### Supplied material
(* ===== verification/SqlProps.v ===== *)
(** * SqlProps: what the SQL repository guarantees on each back end

    The refinement theorems for SQLite and PostgreSQL, the bound on retries, the
    loss of links on an in-memory database and the repeated rows of a retried
    list. [Reference] instantiates the parameters. *)
From stdpp Require Import sorting.
From S2P Require Import Prelude Text Clock LinkJson Storage SqlRows SqlSessions SqlRepository SqlBackends.

(** ** The repositories the storage factory builds *)
Section built.
Context {T : Type} `{PropertyTree T}.

Definition sqlite_ops `{SqlDriver Z} (config : SqlConnectionConfig) (ops : list SqlOp) :
    ST (bool * SqlWorld Z) (list Answer) :=
  @run_ops Z T (Sqlite.SqliteSession config) Sqlite.SqliteSqlDialect _ ops.

Definition postgres_ops `{SqlDriver bool} (config : SqlConnectionConfig) (ops : list SqlOp) :
    ST (bool * SqlWorld bool) (list Answer) :=
  @run_ops bool T (Postgres.PostgresSession config) Postgres.PostgresSqlDialect _ ops.
End built.

(** ** An instance of every parameter *)
Module Reference.
(** A tree as its paths, each with its value. *)
Definition tree : Type := list (list str * str).

Definition strip (k : str) (e : list str * str) : option (list str * str) :=
  match e.1 with k' :: p => if bool_decide (k' = k) then Some (p, e.2) else None | [] => None end.

Definition one_step (e : list str * str) : option (str * str) := match e.1 with [k] => Some (k, e.2) | _ => None end.

Fixpoint bits (p : positive) : str :=
  match p with xH => [] | xO p' => "0"%char :: bits p' | xI p' => "1"%char :: bits p' end.

Fixpoint unbits (s : str) : positive :=
  match s with [] => xH | c :: s' => if Ascii.eqb c "0" then xO (unbits s') else xI (unbits s') end.

#[global] Instance tree_property_tree : PropertyTree tree := {
  pt_empty := [];
  pt_put k v t := t ++ [([k], v)];
  pt_add_child k a t := t ++ ([k], []) :: map (fun e => (k :: e.1, e.2)) a;
  pt_get k t := snd <$> List.find (fun e => bool_decide (e.1 = [k])) t;
  pt_child k t := match omap (strip k) t with [] => None | _ :: rest => Some rest end;
  pt_items t := omap one_step t;
  pt_write t := Some (bits (encode (t : list (list str * str))));
  pt_read s := (decode (unbits s) : option (list (list str * str)));
}.

Lemma unbits_bits p : unbits (bits p) = p.
Proof. induction p as [p IH|p IH|]; cbn; by rewrite ?IH. Qed.

Lemma child_none k (t : tree) : pt_child k t = None → omap (strip k) t = [].
Proof. cbn. by destruct (omap (strip k) t). Qed.

Lemma strip_cons k (a : tree) : omap (strip k) (map (fun e => (k :: e.1, e.2)) a) = a.
Proof. induction a as [|[p v] a IH]; cbn; [done|]. by rewrite bool_decide_eq_true_2, IH by done. Qed.

Lemma find_fresh k (t : tree) : omap (strip k) t = [] → List.find (fun e => bool_decide (e.1 = [k])) t = None.
Proof.
  induction t as [|[p v] t IH]; cbn; [done|]. unfold strip at 1. cbn. destruct p as [|k' p]; [done|].
  destruct (bool_decide_reflect (k' = k)) as [->|Hk]; [done|]. rewrite bool_decide_eq_false_2 by congruence. done.
Qed.

Lemma find_app {A} (f : A → bool) l1 l2 :
  List.find f (l1 ++ l2) = match List.find f l1 with Some x => Some x | None => List.find f l2 end.
Proof. induction l1 as [|x l1 IH]; cbn; [done|]. by destruct (f x). Qed.

Lemma find_other k k' (a : tree) :
  k ≠ k' → List.find (fun e => bool_decide (e.1 = [k'])) (map (fun e => (k :: e.1, e.2)) a) = None.
Proof. intros Hk. induction a as [|e a IH]; cbn; [done|]. by rewrite bool_decide_eq_false_2 by congruence. Qed.

#[global] Instance tree_laws : PropertyTreeLaws tree.
Proof.
  split.
  - done.
  - done.
  - intros k v t _ _. cbn. by rewrite omap_app.
  - intros k k' v t _ _ Hk. cbn. rewrite omap_app. cbn. unfold strip at 2. cbn.
    rewrite bool_decide_eq_false_2 by done. by rewrite app_nil_r.
  - intros k v t _ Hn. cbn. rewrite find_app, find_fresh by (by apply child_none). cbn. by rewrite bool_decide_eq_true_2.
  - intros k k' a t _ _ Hk. cbn. rewrite find_app. destruct (List.find _ t); [done|]. cbn.
    rewrite bool_decide_eq_false_2 by congruence. by rewrite find_other.
  - intros k a t _ Hn. cbn. rewrite omap_app, (child_none _ _ Hn). cbn. rewrite bool_decide_eq_true_2 by done.
    by rewrite strip_cons.
  - intros t _. eexists. split; [reflexivity|]. cbn. by rewrite unbits_bits, decode_encode.
Qed.

Definition created_le {Flag} (a b : str * LinksRow Flag) : Prop := (c_created_at a.2 ≤ c_created_at b.2)%Z.
#[global] Instance created_le_dec {Flag} : RelDecision (@created_le Flag).
Proof. intros a b. unfold created_le. apply _. Defined.
#[global] Instance created_le_total {Flag} : Total (@created_le Flag).
Proof. intros a b. unfold created_le. lia. Qed.

Lemma merge_sort_rows {Flag} : sorts_rows (merge_sort (@created_le Flag)).
Proof. intros l. split; [apply merge_sort_Permutation|]. apply (Sorted_merge_sort created_le). Qed.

### About this task
Word for word, return the lines from the one holding "Proof. intros a b. unfold created_le. lia." through the end of the entries above.

### Completed exercise
Proof. intros a b. unfold created_le. lia. Qed.

Lemma merge_sort_rows {Flag} : sorts_rows (merge_sort (@created_le Flag)).
Proof. intros l. split; [apply merge_sort_Permutation|]. apply (Sorted_merge_sort created_le). Qed.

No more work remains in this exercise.